- Directions:
Repeat only the stretch of lines below that runs from the line with "code points with" through the line with "(** The code", unaltered.

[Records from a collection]
┄┄┄┄┄┄
(** * CreateArchitect AI router: a shallow embedding and its properties

  The development follows the three JavaScript modules of the server:
  - [userProfile.js]: the reply-style store ([UserProfile]);
  - [aiRouter.js]: the chat, style and schematic routes ([AiRouter]);
  - [memory.js], [schematicGenerator.js], [tools/createSim.js] and
    [prompts.js], which the router imports ([Memory], and fields of [Env]).

  JavaScript values are the inductive [jsval]; a handler is a function of
  the request body and of the [World] (files, project store, the calls made
  so far), in a state-and-exception monad [M].  Everything the program does
  not decide itself (the two language models, the runtime's JSON codec, the
  prompt texts, the failures of the project store) is a field of [Env]. *)

From Stdlib Require Import String Ascii List ZArith Lia Floats Bool DecimalString.
From stdpp Require Import gmap strings.
Import ListNotations.
Lemma sale_lines_pure (lines : list Line) :
  forall its tot db db' t r,
    sale_lines lines its tot db = (db', t, r) ->
    db' = db /\ forallb is_find t = true.
Proof.
  induction lines as [|line rest IH]; intros its tot db db' t r; simpl.
  - run. intros [= <- <- <-]. auto.
  - unfold bind.
    destruct (sale_line line db) as [[db1 t1] [it|e]] eqn:E1;
      apply sale_line_pure in E1 as [-> F1].
    + destruct (sale_lines rest _ _ db) as [[db2 t2] r2] eqn:E2.
      apply IH in E2 as [-> F2]. intros [= <- <- <-].
      rewrite forallb_app, F1, F2. auto.
    + intros [= <- <- <-]. auto.
Qed.

(** What the loop leaves when every line passes: one item per line, in
    order, after the items it started from, and the subtotals added one
    by one to the running total. *)
Lemma sale_lines_ok (lines : list Line) :
  forall its tot db db' t its' tot',
    sale_lines lines its tot db = (db', t, Ok (its', tot')) ->
    exists new,
      its' = its ++ new /\
      tot' = fold_left PrimFloat.add (map subtotal new) tot /\
      Forall2 (line_item db) lines new.
Proof.
  induction lines as [|line rest IH]; intros its tot db db' t its' tot'; simpl.
  - run. intros [= <- <- <- <-]. exists []. rewrite app_nil_r. auto.
  - unfold bind.
    destruct (sale_line line db) as [[db1 t1] [it|e]] eqn:E1; [|discriminate].
    pose proof (sale_line_ok _ _ _ _ _ E1) as Hit.
    apply sale_line_pure in E1 as [-> _].
    destruct (sale_lines rest _ _ db) as [[db2 t2] r2] eqn:E2.
    intros [= <- <- ->]. apply IH in E2 as (new & -> & -> & F).
    exists (it :: new). rewrite <- app_assoc. simpl. auto.
Qed.
(** reflect padding keeps the cells of the original plane *)
Lemma lookup_pad_reflect (y : plane) (ph pw r c : nat) :
  is_Some (y !! r ≫= (.!! c)) ->
  pad_reflect y ph pw !! r ≫= (.!! c) = y !! r ≫= (.!! c).
Proof.
  intros Hs. unfold pad_reflect, pad_reflect_after.
  destruct (y !! r) as [row|] eqn:Er; [| by destruct Hs].
  rewrite lookup_app_l by (rewrite length_map; eapply lookup_lt_Some; exact Er).
  rewrite list_lookup_fmap, Er. cbn [fmap option_fmap option_map mbind option_bind] in *.
  apply lookup_app_l. apply lookup_lt_is_Some. exact Hs.
Qed.

(** cropping keeps the cells inside the crop *)
Lemma lookup_crop {A} (a : list (list A)) (h w r c : nat) :
  r < h -> c < w ->
  map (take w) (take h a) !! r ≫= (.!! c) = a !! r ≫= (.!! c).
Proof.
  intros Hr Hc. rewrite list_lookup_fmap, lookup_take_lt by exact Hr.
  destruct (a !! r) as [row|]; [| reflexivity].
  cbn [fmap option_fmap option_map mbind option_bind]. by apply lookup_take_lt.
Qed.

(** a pixel whose luma is written back with its own value is unchanged *)
Lemma lookup_set_luma (ycbcr : list (list pixel)) (y_wm : plane) (r c : nat) :
  y_wm !! r ≫= (.!! c) = map (map luma) ycbcr !! r ≫= (.!! c) ->
  set_luma ycbcr y_wm !! r ≫= (.!! c) = ycbcr !! r ≫= (.!! c).
Proof.
  unfold set_luma. rewrite lookup_zip_with, !list_lookup_fmap.
  destruct (y_wm !! r) as [vs|], (ycbcr !! r) as [row|];
    cbn [fmap option_fmap option_map mbind option_bind]; try reflexivity.
  - rewrite lookup_zip_with, list_lookup_fmap.
    destruct (vs !! c) as [v|], (row !! c) as [[[py pcr] pcb]|];
      cbn [fmap option_fmap option_map mbind option_bind];
      intros H; try reflexivity; try discriminate H.
    injection H as ->. reflexivity.
  - rewrite list_lookup_fmap. destruct (row !! c); [discriminate | reflexivity].
Qed.

End Locality.

End LocalityFacts.
Lemma calculateHexagonalPixel_exact (pixels : list Z) (w h x y wh hh vx vy : Z) :
  source_ok pixels w h ->
  is_center (centerX (Z2F w) (Z2F x) (Z2F y) (Z2F wh)) vx ->
  is_center (centerY (Z2F h) (Z2F y) (Z2F hh)) vy ->
  calculateHexagonalPixel pixels (Z2F w) (Z2F h) (Z2F x) (Z2F y) (Z2F wh) (Z2F hh) =
  {| r := Z2F (channel16 pixels w h vx vy 0);
     g := Z2F (channel16 pixels w h vx vy 1);
     b := Z2F (channel16 pixels w h vx vy 2) |}.
Proof.
  intros Hsrc Hcx Hcy. unfold calculateHexagonalPixel.
  rewrite (sampleWindow_exact pixels w h _ _ vx vy Hsrc Hcx Hcy).
  pose proof (acc16_range pixels w h vx vy 0 window Hsrc window_in_window ltac:(lia)) as Hr.
  pose proof (acc16_range pixels w h vx vy 1 window Hsrc window_in_window ltac:(lia)) as Hg.
  pose proof (acc16_range pixels w h vx vy 2 window Hsrc window_in_window ltac:(lia)) as Hb.
  change (Z.of_nat (length window)) with 9 in Hr, Hg, Hb.
  set (Sr := acc16 pixels w h vx vy 0 window) in *.
  set (Sg := acc16 pixels w h vx vy 1 window) in *.
  set (Sb := acc16 pixels w h vx vy 2 window) in *.
  unfold totals16. cbn [totalR totalG totalB totalWeight].
  change (D2F 16 4) with 1%float.
  change (0 <? 1)%float with true. cbn [totalR totalG totalB totalWeight].
  rewrite !D2F_div_one by exact_side.
  rewrite !Math_round_D2F by (try lia; exact_side).
  change (2 ^ (4 - 1)) with 8. change (2 ^ 4) with 16.
  assert (Hq : forall S, 0 <= S <= 2040 * 9 -> 0 <= (S + 8) / 16 < 2 ^ 52).
  { intros S HS. split; [apply Z.div_pos; lia|].
    apply Z.div_lt_upper_bound; [lia|]. change (2 ^ 52) with 4503599627370496. lia. }
  rewrite !Z2F_clamp_byte by (apply Hq; assumption).
  reflexivity.
Qed.

(** * The canvas calls on integral arguments *)

Lemma Prim2SF_Z2F_value (a : Z) :
  0 < a < 2 ^ 53 ->
  exists m e, Prim2SF (Z2F a) = S754_finite false m e /\ e <= 0 /\
              Zpos m = a * 2 ^ (- e) /\ (e = 0 \/ Zpos m mod 2 ^ (- e) = 0).
Proof.
  intros Ha. unfold Z2F. rewrite Prim2SF_D2F by exact_side.
  rewrite dy_pos by exact_side. unfold canon.
  destruct (canon_mantissa a Ha) as [Hm Hd].
  change (2 ^ 52) with 4503599627370496 in Hm.
  eexists _, _. split; [reflexivity|].
  replace (- (Zdigits2 a - 53 - 0)) with (53 - Zdigits2 a) by lia.
  split; [lia|]. rewrite Z2Pos.id by lia. split; [reflexivity|].
  right. apply Z.mod_mul. apply Z.neq_sym, Z.lt_neq, pow2_pos; lia.
Qed.

Lemma EnforceRange_long_Z2F (a : Z) :
  0 <= a < 2 ^ 53 ->
  EnforceRange_long (Z2F a) = if a <=? 2 ^ 31 - 1 then Normal a else Throw TypeError.
Proof.
  intros Ha. destruct (Z.eq_dec a 0) as [->|Ha0]; [reflexivity|].
  destruct (Prim2SF_Z2F_value a ltac:(lia)) as (m & e & E & He & Hm & _).
  unfold EnforceRange_long. rewrite E. cbn [cond_Zopp].
  assert (Hp : 0 < 2 ^ (- e)) by (apply pow2_pos; lia).
  assert (Hn : (if 0 <=? e then Zpos m * 2 ^ e else Zpos m / 2 ^ (- e)) = a).
  { destruct (Z.leb_spec 0 e).
    - replace e with 0 in * by lia. cbn in Hm |- *. lia.
    - rewrite Hm. apply Z.div_mul. lia. }
  rewrite Hn.
  replace (- 2 ^ 31 <=? a) with true by (symmetry; apply Z.leb_le; cbn; lia).
  reflexivity.
Qed.

Lemma createImageData_Z2F (a b : Z) :
  0 <= a < 2 ^ 53 -> 0 <= b < 2 ^ 53 ->
  createImageData (Z2F a) (Z2F b) =
    if (a <=? 2 ^ 31 - 1) && (b <=? 2 ^ 31 - 1) then
      if (a =? 0) || (b =? 0) then Throw IndexSizeError
      else if maxByteLength <? 4 * a * b then Throw RangeError
      else Normal {| width := a; height := b; data := replicate (Z.to_nat (4 * a * b)) 0 |}
    else Throw TypeError.
Proof.
  intros Ha Hb. unfold createImageData. rewrite !EnforceRange_long_Z2F by assumption.
  destruct (a <=? 2 ^ 31 - 1), (b <=? 2 ^ 31 - 1); cbn [andb]; try reflexivity.
  rewrite !Z.abs_eq by lia. reflexivity.
Qed.

Lemma upto_Z2F (n : Z) : 0 <= n < 2 ^ 53 -> upto (Z2F n) = seqZ 0 n.
Proof. intros Hn. unfold upto. rewrite F2Z_Z2F by exact_side. reflexivity. Qed.

Lemma ToUint8Clamp_Z2F (n : Z) : 0 <= n <= 255 -> ToUint8Clamp (Z2F n) = n.
Proof.
  intros Hn. destruct (Z.eq_dec n 0) as [->|Hn0]; [reflexivity|].
  destruct (Prim2SF_Z2F_value n ltac:(cbn; lia)) as (m & e & E & He & Hm & Hmod).
  unfold ToUint8Clamp. rewrite E.
  assert (Hp : 0 < 2 ^ (- e)) by (apply pow2_pos; lia).
  destruct (Z.leb_spec 0 e).
  - replace e with 0 in * by lia. cbn in Hm |- *. lia.
  - destruct Hmod as [|Hmod]; [lia|].
    rewrite rne_exact by (try lia; assumption).
    rewrite Hm, Z.div_mul by lia. lia.
Qed.

Lemma typed_set_Z2F (a : list Z) (i : Z) (v : float) :
  0 <= i < 2 ^ 53 -> typed_set a (Z2F i) v = <[Z.to_nat i := ToUint8Clamp v]> a.
Proof.
  intros Hi. unfold typed_set. rewrite F2Z_Z2F by exact_side.
  destruct (Z.leb_spec 0 i); [reflexivity|lia].
Qed.

Lemma typed_set_length (a : list Z) (i v : float) : length (typed_set a i v) = length a.
Proof.
  unfold typed_set. destruct (F2Z i) as [n|]; [|reflexivity].
  destruct (0 <=? n); [apply length_insert|reflexivity].
Qed.
(** * Expense tracker: amount extraction, date windows, insights and mail sync

    A shallow embedding of the core of [app.py] (the one-page expense and todo
    application) and the properties of its specification.

    Conventions of the embedding.
    - A Python [str] is the list of its Unicode code points ([str := list N]).
      SQLite compares TEXT values bytewise on their UTF-8 encoding, which is the
      lexicographic order of the code points, so one order serves both.
    - A Python [float] holding an amount is represented by the exact rational it
      was read from.  [float()] rounds to the nearest double and is monotone, so
      comparisons and [max] are those of the rationals; rounding in sums and
      quotients is not modelled and no theorem below depends on it.
    - Exceptions are explicit: operations that can raise return a [result]. *)

From Stdlib Require Import Ascii String ZArith NArith QArith Qreduction Qabs Bool Lia List.
From Stdlib Require Import Sorted Permutation.
Import ListNotations.

Set Implicit Arguments.
Close Scope Q_scope.
Local Open Scope N_scope.

(* ------------------------------------------------------------------ *)
(** ** Strings as code points *)

Definition char := N.
Definition str := list char.

(** An ASCII literal as a [str]. *)
Definition lit (s : string) : str :=
  map N_of_ascii (list_ascii_of_string s).

(** U+20B9, the Rupee sign. *)
Definition rupee : char := 8377.

Definition str_eqb (a b : str) : bool :=
  if list_eq_dec N.eq_dec a b then true else false.

(** [str.isspace] and the regular expression class [\s] on [str] agree: the
    code points with the Unicode white-space property known to CPython. *)
Definition is_space (c : char) : bool :=
  ((9 <=? c) && (c <=? 13) || (28 <=? c) && (c <=? 32)
   || (c =? 133) || (c =? 160) || (c =? 5760)
   || (8192 <=? c) && (c <=? 8202)
   || (c =? 8232) || (c =? 8233) || (c =? 8239) || (c =? 8287)
   || (c =? 12288))%N.

(** The class [[0-9]]: the ten ASCII digits only. *)
Definition is_digit (c : char) : bool := ((48 <=? c) && (c <=? 57))%N.

Definition comma : char := 44.
Definition dot : char := 46.
Definition dash : char := 45.

(** [span p t]: the longest prefix of [t] whose elements satisfy [p], and the
    rest (a greedy star over a character class). *)
Fixpoint span (p : char -> bool) (t : str) : str * str :=
  match t with
  | c :: t' => if p c then let (a, b) := span p t' in (c :: a, b) else ([], t)
  | [] => ([], [])
  end.

(* ------------------------------------------------------------------ *)
(** ** AMOUNT_REGEX

    [(?:₹|INR|Rs\.?)\s*([0-9][0-9,]*(?:\.[0-9]{1,2})?)] under [re.IGNORECASE]. *)

(** The code points a pattern letter matches under [re.IGNORECASE] on [str]
    patterns: both ASCII cases and the letters the engine's case tables fold
    onto them (dotted and dotless I for [I], long s for [s]). *)
Definition case_variants (p : char) : list char :=
  match p with
  | 73 => [73; 105; 304; 305]       (* I i İ ı *)
  | 78 => [78; 110]                 (* N n *)
  | 82 => [82; 114]                 (* R r *)
  | 115 => [83; 115; 383]           (* S s ſ *)
  | _ => [p]
  end.

Definition ic (p c : char) : bool := existsb (N.eqb c) (case_variants p).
┄┄┄┄┄┄
- Response box:
    code points with the Unicode white-space property known to CPython. *)
Definition is_space (c : char) : bool :=
  ((9 <=? c) && (c <=? 13) || (28 <=? c) && (c <=? 32)
   || (c =? 133) || (c =? 160) || (c =? 5760)
   || (8192 <=? c) && (c <=? 8202)
   || (c =? 8232) || (c =? 8233) || (c =? 8239) || (c =? 8287)
   || (c =? 12288))%N.

(** The class [[0-9]]: the ten ASCII digits only. *)
Definition is_digit (c : char) : bool := ((48 <=? c) && (c <=? 57))%N.

Definition comma : char := 44.
Definition dot : char := 46.
Definition dash : char := 45.

(** [span p t]: the longest prefix of [t] whose elements satisfy [p], and the
    rest (a greedy star over a character class). *)
Fixpoint span (p : char -> bool) (t : str) : str * str :=
  match t with
  | c :: t' => if p c then let (a, b) := span p t' in (c :: a, b) else ([], t)
  | [] => ([], [])
  end.

(* ------------------------------------------------------------------ *)
(** ** AMOUNT_REGEX

    [(?:₹|INR|Rs\.?)\s*([0-9][0-9,]*(?:\.[0-9]{1,2})?)] under [re.IGNORECASE]. *)

(** The code points a pattern letter matches under [re.IGNORECASE] on [str]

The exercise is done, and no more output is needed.